## What you are asked to do
Please copy every line from the following entries in which the word "goes" appears.

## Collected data
(** The user at place [i] is the one its id finds. *)
Lemma numbered_first users (i : nat) u :
  ids_numbered users -> users !! i = Some u ->
  forall (j : nat) v, users !! j = Some v ->
    String.eqb (py_str (get v "_id")) (py_str (get u "_id")) = true -> j = i.
Proof.
  intros Hnum Hi j v Hj Heq. apply String.eqb_eq in Heq.
  unfold get in Heq. rewrite (Hnum _ _ Hi), (Hnum _ _ Hj) in Heq. cbn in Heq.
  apply AppFacts.py_str_int_inj in Heq. lia.
Qed.

Lemma numbered_snoc users u :
  ids_numbered users -> u !! "_id" = Some (VInt (Z.of_nat (length users) + 1)) ->
  ids_numbered (users ++ [u]).
Proof.
  intros Hnum Hu i v Hi. apply lookup_app_Some in Hi as [Hi | [Hlen Hi]].
  - exact (Hnum i v Hi).
  - apply list_lookup_singleton_Some in Hi as [Hz <-].
    replace i with (length users) by lia. exact Hu.
Qed.

Lemma stored_user_email now user_data user_id :
  stored_user now user_data user_id !! "email" = user_data !! "email".
Proof.
  unfold stored_user, none_if_missing.
  rewrite lookup_insert_ne by discriminate.
  repeat (case_match; rewrite ?lookup_insert_ne by discriminate); reflexivity.
Qed.

Lemma create_user_cases now user_data users e :
  user_data !! "email" = Some e ->
  create_user now user_data users =
    if found (find_by_email e users) then inl (None, users)
    else inl (Some (Z.of_nat (length users) + 1),
              (users ++ [stored_user now user_data (Z.of_nat (length users) + 1)])%list).
Proof.
  intros He. unfold create_user.
  assert (Hm : none_if_missing "oauth_id"
                 (none_if_missing "oauth_provider"
                    (<["created_at" := VDate now]> user_data)) !! "email" = Some e).
  { rewrite <- He. unfold none_if_missing.
    repeat (case_match; rewrite ?lookup_insert_ne by discriminate);
      rewrite ?lookup_insert_ne by discriminate; reflexivity. }
  rewrite Hm. reflexivity.
Qed.

(** A user that [create_user] accepts gets the next id, goes to the end of
    the list with the creation time and the OAuth defaults added, and is
    from then on the user that its id and its e-mail find; the ids stay
    1, 2, ... in list order. *)
Theorem create_user_round_trip (now : Z) (user_data : pydict) (users : list pydict)
    (e : value) :
  ids_numbered users ->
  user_data !! "email" = Some e ->
  find_by_email e users = None ->
  let user_id := Z.of_nat (length users) + 1 in
  let u := stored_user now user_data user_id in
  create_user now user_data users = inl (Some user_id, (users ++ [u])%list) /\
  ids_numbered (users ++ [u]) /\
  find_by_id (VInt user_id) (users ++ [u]) = Some u /\
  find_by_email e (users ++ [u]) = Some u.
Proof.
  intros Hnum He Hnone user_id u.
  assert (Hid : u !! "_id" = Some (VInt user_id))
    by (unfold u, stored_user; apply lookup_insert_eq).
  split; [rewrite (create_user_cases _ _ _ e He), Hnone; reflexivity|].
  split; [apply numbered_snoc; assumption|].
  split.
  - unfold App4.find_by_id. rewrite find_app_None.
    + cbn. unfold get at 1. rewrite Hid. cbn. rewrite String.eqb_refl. reflexivity.
    + apply find_None_lookup. intros i v Hi. apply not_true_iff_false. intros Heq.
      apply String.eqb_eq in Heq. unfold get in Heq. rewrite (Hnum _ _ Hi) in Heq.
      cbn in Heq. apply AppFacts.py_str_int_inj in Heq.
      apply lookup_lt_Some in Hi. unfold user_id in Heq. lia.
  - unfold find_by_email in *. rewrite find_app_None by exact Hnone.
    cbn. unfold get. unfold u. rewrite stored_user_email, He. cbn.
    rewrite py_eq_refl. reflexivity.
Qed.

(** [create_user] keeps e-mails apart: if the ids are 1, 2, ... and no two
    users have equal e-mails, the same holds after it, whatever it was
    given; and when it returns [None] the list is as it was. *)
Theorem create_user_keeps_emails_distinct (now : Z) (user_data : pydict)
    (users users' : list pydict) (r : option Z) :
  ids_numbered users -> emails_distinct users ->
  create_user now user_data users = inl (r, users') ->
  ids_numbered users' /\ emails_distinct users' /\ (r = None -> users' = users).
Proof.
  intros Hnum Hdist Hcreate.
  destruct (user_data !! "email") as [e|] eqn:He.
  2:{ unfold create_user in Hcreate.
      assert (Hm : none_if_missing "oauth_id"
                     (none_if_missing "oauth_provider"
                        (<["created_at" := VDate now]> user_data)) !! "email" = None).
      { rewrite <- He. unfold none_if_missing.
        repeat (case_match; rewrite ?lookup_insert_ne by discriminate);
          rewrite ?lookup_insert_ne by discriminate; reflexivity. }
      rewrite Hm in Hcreate. discriminate. }
  rewrite (create_user_cases _ _ _ e He) in Hcreate.
  destruct (found (find_by_email e users)) eqn:Hfound.
  - injection Hcreate as <- <-. auto.
  - assert (Hnone : find_by_email e users = None).
    { destruct (find_by_email e users) eqn:Hf; [|reflexivity].
      assert (found (find_by_email e users) = true)
        by (apply found_find; [exact Hnum | unfold find_by_email in *; congruence]).
      rewrite Hf in H. congruence. }
    injection Hcreate as <- <-.
    set (u := stored_user now user_data (Z.of_nat (length users) + 1)).
    assert (Hu : get u "email" = e)
      by (unfold get, u; rewrite stored_user_email, He; reflexivity).
    split; [apply numbered_snoc; [exact Hnum | apply lookup_insert_eq]|].
    split; [|discriminate].
    unfold find_by_email in Hnone. rewrite find_None_lookup in Hnone.
    intros i j x y Hi Hj Heq.
    apply lookup_app_Some in Hi as [Hi | [Hil Hi]];
      apply lookup_app_Some in Hj as [Hj | [Hjl Hj]].
    + exact (Hdist i j x y Hi Hj Heq).
    + apply list_lookup_singleton_Some in Hj as [_ <-]. rewrite Hu in Heq.
      rewrite (Hnone i x Hi) in Heq. discriminate.
    + apply list_lookup_singleton_Some in Hi as [_ <-]. rewrite Hu, py_eq_sym in Heq.
      rewrite (Hnone j y Hj) in Heq. discriminate.
    + apply list_lookup_singleton_Some in Hi as [Hi _].
      apply list_lookup_singleton_Some in Hj as [Hj _]. lia.
Qed.

(** A reset token works once: when no two stored tokens have the same
    string, a [use_reset_token] that returned [True] leaves the token
    refused by [verify_reset_token] at any time, and so by any further
    [use_reset_token], which returns [False] and changes nothing. *)
Theorem reset_token_single_use (tk hashed : string) (now : Z)
    (users users' : list pydict) (tokens tokens' : list reset_token) :
  NoDup (token <$> tokens) ->
  use_reset_token tk hashed now users tokens = (Some true, users', tokens') ->
  forall (hashed' : string) (now' : Z),
    verify_reset_token tk now' tokens' = None /\
    use_reset_token tk hashed' now' users' tokens' = (Some false, users', tokens').
Proof.
  intros Hnodup Huse hashed' now'.
  assert (Hdead : verify_reset_token tk now' tokens' = None).
  { unfold App4.use_reset_token in Huse.
    destruct (verify_reset_token tk now tokens) as [td|] eqn:Hv; [|discriminate].
    destruct (update_user _ _ _) as [[] users1]; [|discriminate].
    injection Huse as <- <-.
    apply find_Some_lookup in Hv as (k & Hk & Hp & _).
    apply andb_true_iff in Hp as [Hp _]. apply andb_true_iff in Hp as [Htk _].
    destruct (update_first (fun t => String.eqb (token t) tk) mark_used tokens)
      as [tokens1|] eqn:Hu.
    2:{ apply update_first_None in Hu. rewrite find_None_lookup in Hu.
        specialize (Hu k td Hk). cbn in Hu. congruence. }
    apply update_first_Some in Hu as (i & x & Hi & Hx & _ & ->).
    apply find_None_lookup. intros j t Hj.
    destruct (decide (j = i)) as [-> | Hne].
    - rewrite list_lookup_insert_eq in Hj by (eapply lookup_lt_Some; eauto).
      injection Hj as <-. cbn. rewrite andb_false_r. reflexivity.
    - rewrite list_lookup_insert_ne in Hj by congruence.
      destruct (String.eqb (token t) tk) eqn:Ht; [|reflexivity].
      exfalso. apply Hne. apply String.eqb_eq in Ht, Hx.
      apply (NoDup_lookup (token <$> tokens) j i tk Hnodup);
        rewrite list_lookup_fmap; [rewrite Hj | rewrite Hi]; cbn; congruence. }
  split; [exact Hdead|].
  unfold App4.use_reset_token. rewrite Hdead. reflexivity.
Qed.

Lemma create_token_cases e tk now users tokens u uid :
  find_by_email e users = Some u -> u !! "_id" = Some uid ->
  create_password_reset_token e tk now users tokens =
    inl (Some tk, (kept_tokens e tokens
                   ++ [fresh_token e uid tk now (kept_tokens e tokens)])%list).
Proof.
  intros Hfind Hid. unfold App4.create_password_reset_token. rewrite Hfind.
  unfold found. destruct (decide (u = ∅)) as [-> | _].
  { rewrite lookup_empty in Hid. discriminate. }
  cbn [negb]. rewrite Hid. reflexivity.
Qed.

Lemma kept_tokens_elem e tokens t :
  t ∈ kept_tokens e tokens <-> t ∈ tokens /\ py_eq (email t) e = false.
Proof.
  unfold kept_tokens. rewrite list_elem_of_filter.
  rewrite Is_true_true, negb_true_iff. tauto.
Qed.

(** A new reset token replaces the old ones of its e-mail and lives for the
    configured time: when the e-mail finds a user with an id and the token
    string is not among the stored ones, [create_password_reset_token]
    returns it, keeps the tokens of other e-mails only, and
    [verify_reset_token] accepts the new token exactly at the times before
    [now] plus the lifetime. *)
Theorem fresh_token_lifetime (e : value) (tk : string) (now : Z)
    (users : list pydict) (tokens : list reset_token) (u : pydict) (uid : value) :
  find_by_email e users = Some u ->
  u !! "_id" = Some uid ->
  tk ∉ (token <$> tokens) ->
  exists tokens',
    create_password_reset_token e tk now users tokens = inl (Some tk, tokens') /\
    (forall t, t ∈ tokens' ->
       py_eq (email t) e = true ->
       t = fresh_token e uid tk now (kept_tokens e tokens)) /\
    (forall t, t ∈ tokens -> py_eq (email t) e = false -> t ∈ tokens') /\
    (forall now',
       verify_reset_token tk now' tokens' =
         if now' <? now + RESET_TOKEN_EXPIRY * 1000000
         then Some (fresh_token e uid tk now (kept_tokens e tokens))
         else None).
Proof.
  intros Hfind Hid Hfresh. eexists. split; [apply (create_token_cases _ _ _ _ _ u uid); assumption|].
  split; [|split].
  - intros t Ht Heq. apply elem_of_app in Ht as [Ht | Ht].
    + apply kept_tokens_elem in Ht as [_ Hne]. congruence.
    + apply list_elem_of_singleton in Ht. exact Ht.
  - intros t Ht Hne. apply elem_of_app. left. apply kept_tokens_elem. auto.
  - intros now'. unfold verify_reset_token. rewrite find_app_None.
    + cbn. rewrite String.eqb_refl. cbn.
      destruct (now' <? now + RESET_TOKEN_EXPIRY * 1000000); reflexivity.
    + apply find_None_lookup. intros i t Hi.
      destruct (String.eqb (token t) tk) eqn:Ht; [|reflexivity].
      exfalso. apply Hfresh. apply String.eqb_eq in Ht. subst tk.
      apply list_elem_of_fmap. exists t. split; [reflexivity|].
      apply list_elem_of_lookup_2 in Hi. apply kept_tokens_elem in Hi. tauto.
Qed.
Definition usize_bits (w : arch) : Z := match w with W32 => 32 | W64 => 64 end.
Definition usize_max (w : arch) : Z := 2 ^ usize_bits w - 1.

(** [a.checked_add(b)] on usize. *)
Definition checked_add `{w : arch} (a b : Z) : option Z :=
  if a + b <=? usize_max w then Some (a + b) else None.

(** [v as usize], [v as u8], [v as u16], [v as u32]: truncating casts. *)
Definition as_usize `{w : arch} (v : Z) : Z := v mod 2 ^ usize_bits w.
Definition as_u8 (v : Z) : Z := v mod 2 ^ 8.
Definition as_u16 (v : Z) : Z := v mod 2 ^ 16.
Definition as_u32 (v : Z) : Z := v mod 2 ^ 32.

(** [a.saturating_sub(b)] on an unsigned type. *)
Definition saturating_sub (a b : Z) : Z := Z.max 0 (a - b).

(** [a - b] on unsigned integers: a difference below zero panics. *)
Definition usub {E} (a b : Z) : comp E Z := if b <=? a then Ok (a - b) else Panic.

Lemma usub_ok {E} a b : b ≤ a → usub a b = (Ok (a - b) : comp E Z).
Proof. intros. unfold usub. destruct (Z.leb_spec b a); [done|lia]. Qed.

Definition u8 (b : Z) : Prop := 0 ≤ b < 256.
Definition u16 (b : Z) : Prop := 0 ≤ b < 65536.
Definition u64 (b : Z) : Prop := 0 ≤ b < 2 ^ 64.
Definition bytes_ok (l : list Z) : Prop := Forall u8 l.

#[export] Instance u8_dec b : Decision (u8 b).
Proof. unfold u8. apply _. Defined.
#[export] Instance u16_dec b : Decision (u16 b).
Proof. unfold u16. apply _. Defined.
#[export] Instance bytes_ok_dec l : Decision (bytes_ok l).
Proof. unfold bytes_ok. apply _. Defined.

Abbreviation bytes := (list Z) (only parsing).

(** ** Slices

    Lengths and offsets are integers, as [usize] values are; a slice is read
    through [get], which is [None] out of range, as [<[T]>::get] is. *)
Definition blen {A} (l : list A) : Z := Z.of_nat (length l).

Definition get {A} (l : list A) (i : Z) : option A :=
  if i <? 0 then None else l !! Z.to_nat i.

(** [l.get(a..e)]: [None] unless [a <= e <= l.len()]. *)
Definition slice {A} (l : list A) (a e : Z) : option (list A) :=
  if (0 <=? a) && (a <=? e) && (e <=? blen l)
  then Some (take (Z.to_nat (e - a)) (drop (Z.to_nat a) l))
  else None.

Definition takez {A} (n : Z) (l : list A) : list A := take (Z.to_nat n) l.
Definition dropz {A} (n : Z) (l : list A) : list A := drop (Z.to_nat n) l.

(** [l.is_empty()]. *)
Definition is_empty {A} (l : list A) : bool :=
  match l with [] => true | _ => false end.

(** [l[i] ] and [l[a..e] ]. *)
Definition index {E A} (l : list A) (i : Z) : comp E A := or_panic (get l i).
Definition index_range {E A} (l : list A) (a e : Z) : comp E (list A) :=
  or_panic (slice l a e).

Fixpoint list_eqb (a b : list Z) : bool :=
  match a, b with
  | [], [] => true
  | x :: a, y :: b => (x =? y) && list_eqb a b
  | _, _ => false
  end.

Lemma list_eqb_eq a b : list_eqb a b = true ↔ a = b.
Proof.
  revert b. induction a as [|x a IH]; intros [|y b]; cbn; try done.
  rewrite andb_true_iff, Z.eqb_eq, IH. naive_solver.
Qed.

Lemma list_eqb_refl a : list_eqb a a = true.
Proof. by apply list_eqb_eq. Qed.

Lemma blen_nonneg {A} (l : list A) : 0 ≤ blen l.
Proof. unfold blen. lia. Qed.

Lemma blen_nil {A} : blen (@nil A) = 0.
Proof. done. Qed.

Lemma blen_cons {A} (x : A) l : blen (x :: l) = 1 + blen l.
Proof. unfold blen. cbn [length]. lia. Qed.

Lemma blen_app {A} (a b : list A) : blen (a ++ b) = blen a + blen b.
Proof. unfold blen. rewrite length_app. lia. Qed.

Lemma blen_map {A B} (f : A → B) l : blen (map f l) = blen l.
Proof. unfold blen. by rewrite length_map. Qed.
(* ===== verification/Text.v ===== *)
(** * Rust strings

    A [&str] is its UTF-8 bytes.  This file models the operations of
    [core::str] the program uses: trimming, splitting, searching, ASCII case,
    UTF-8 validation and the lossy conversion, and the parsing of unsigned
    integers.

    [str::trim] removes Unicode white space; the white-space characters are
    listed by their encodings.  [str::to_lowercase] is the ASCII mapping on
    ASCII strings; on other strings it goes through the Unicode tables, which
    are a parameter ([UnicodeCase]). *)

From stdpp Require Import strings.
From S2P Require Import Prelude.
From Stdlib Require Strings.Byte.

(** The bytes of a literal. *)
Definition lit (s : string) : bytes :=
  map (λ b, Z.of_N (Byte.to_N b)) (String.list_byte_of_string s).

Arguments lit s%_stdpp.

Definition str_eqb (a b : bytes) : bool := list_eqb a b.

(** ** Characters *)

Definition is_ascii (b : Z) : bool := b <? 128.
Definition is_ascii_digit (b : Z) : bool := (48 <=? b) && (b <=? 57).
Definition is_ascii_uppercase (b : Z) : bool := (65 <=? b) && (b <=? 90).
Definition is_ascii_lowercase (b : Z) : bool := (97 <=? b) && (b <=? 122).
Definition is_ascii_alphabetic (b : Z) : bool := is_ascii_uppercase b || is_ascii_lowercase b.
Definition is_ascii_alphanumeric (b : Z) : bool := is_ascii_alphabetic b || is_ascii_digit b.

Definition ascii_lower (b : Z) : Z := if is_ascii_uppercase b then b + 32 else b.
Definition to_ascii_lowercase (s : bytes) : bytes := map ascii_lower s.
Definition eq_ignore_ascii_case (a b : bytes) : bool :=
  list_eqb (to_ascii_lowercase a) (to_ascii_lowercase b).

Class UnicodeCase := unicode_lowercase : bytes → bytes.

Definition to_lowercase `{UnicodeCase} (s : bytes) : bytes :=
  if forallb is_ascii s then to_ascii_lowercase s else unicode_lowercase s.

(** The [White_Space] characters, as encoded: U+0009 to U+000D, U+0020,
    U+0085, U+00A0, U+1680, U+2000 to U+200A, U+2028, U+2029, U+202F, U+205F,
    U+3000. *)
Definition white_space : list bytes :=
  [[9]; [10]; [11]; [12]; [13]; [32]; [0xc2; 0x85]; [0xc2; 0xa0]; [0xe1; 0x9a; 0x80];
   [0xe2; 0x80; 0x80]; [0xe2; 0x80; 0x81]; [0xe2; 0x80; 0x82]; [0xe2; 0x80; 0x83];
   [0xe2; 0x80; 0x84]; [0xe2; 0x80; 0x85]; [0xe2; 0x80; 0x86]; [0xe2; 0x80; 0x87];
   [0xe2; 0x80; 0x88]; [0xe2; 0x80; 0x89]; [0xe2; 0x80; 0x8a]; [0xe2; 0x80; 0xa8];
   [0xe2; 0x80; 0xa9]; [0xe2; 0x80; 0xaf]; [0xe2; 0x81; 0x9f]; [0xe3; 0x80; 0x80]].
Definition slice_ (len : Z) (b : octets) : comp () bytes :=
  if cap b <? len then Err () else index_range (buf b) (off b) (off b + len).

Definition slice_last (len : Z) (b : octets) : comp () bytes :=
  if cap b <? len then Err () else
  index_range (buf b) (blen (buf b) - len) (blen (buf b)).

Definition skip (n : Z) (b : octets) : comp () octets :=
  if cap b <? n then Err () else Ok (Octets (buf b) (off b + n)).

(** ** Writing *)

(** [dst.copy_from_slice(src)] on the slice of [l] that starts at [i]. *)
Definition overwrite (l : bytes) (i : Z) (s : bytes) : bytes :=
  takez i l ++ s ++ dropz (i + blen s) l.

(** The macro [put_u!]: the low [n] bytes of [v], in network order.  [tag] is
    or-ed into the first byte written, as [put_varint_with_len] does with the
    slice it gets back. *)
Definition put_u (n : nat) (tag v : Z) (b : octets) : comp () octets :=
  if blen (buf b) <? off b + Z.of_nat n then Err () else
  match be_bytes n v with
  | [] => Ok b
  | x :: r =>
      Ok (Octets (overwrite (buf b) (off b) (Z.lor x tag :: r)) (off b + Z.of_nat n))
  end.

Definition put_u8 := put_u 1 0.
Definition put_u16 := put_u 2 0.
Definition put_u24 := put_u 3 0.
Definition put_u32 := put_u 4 0.
Definition put_u64 := put_u 8 0.
(* ===== verification/Masque.v ===== *)
(** * MASQUE datagrams and capsules

    src/aether/src/masque.rs: the encoding of IP packets as HTTP/3 datagrams
    and as capsules (RFC 9297, RFC 9484), and the incremental
    [CapsuleParser]; and the part of src/aether/src/masque_h2.rs that frames
    outgoing packets ([pump_outbound]) and delivers incoming ones
    ([drain_capsules]). *)

From S2P Require Import Prelude Octets Net.

Definition CONNECT_IP_CONTEXT_ID : Z := 0.

Definition CAPSULE_ADDRESS_ASSIGN : Z := 0x01.
Definition CAPSULE_ADDRESS_REQUEST : Z := 0x02.
Definition CAPSULE_ROUTE_ADVERTISEMENT : Z := 0x03.
Definition CAPSULE_DATAGRAM : Z := 0x00.

Record AssignedAddress := mk_assigned {
  request_id : Z; ip_version : Z; address : bytes; prefix_len : Z }.

Record RouteAdvertisement := mk_route {
  route_version : Z; route_start : bytes; route_end : bytes; protocol : Z }.

Inductive Capsule :=
| AddressAssign (l : list AssignedAddress)
| AddressRequest
| Datagram (payload : bytes)
| RouteAdvertisements (l : list RouteAdvertisement)
| Unknown (kind : Z) (payload : bytes).

(** The messages [AetherError::Capsule] is built with. *)
Inductive capsule_error :=
| TooShort                      (* oct: octets::BufferTooShortError *)
| BadIpVersion (v : Z).         (* "bad ip version {v}" *)

Definition oct (_ : ()) : capsule_error := TooShort.

(** ** Datagrams *)

Definition quarter_stream_id (stream_id : Z) : Z := stream_id / 4.

Definition varint_len (v : Z) : Z :=
  if v <? 64 then 1
  else if v <? 16384 then 2
  else if v <? 1073741824 then 4
  else 8.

## Task solution
(** A user that [create_user] accepts gets the next id, goes to the end of
    ASCII strings; on other strings it goes through the Unicode tables, which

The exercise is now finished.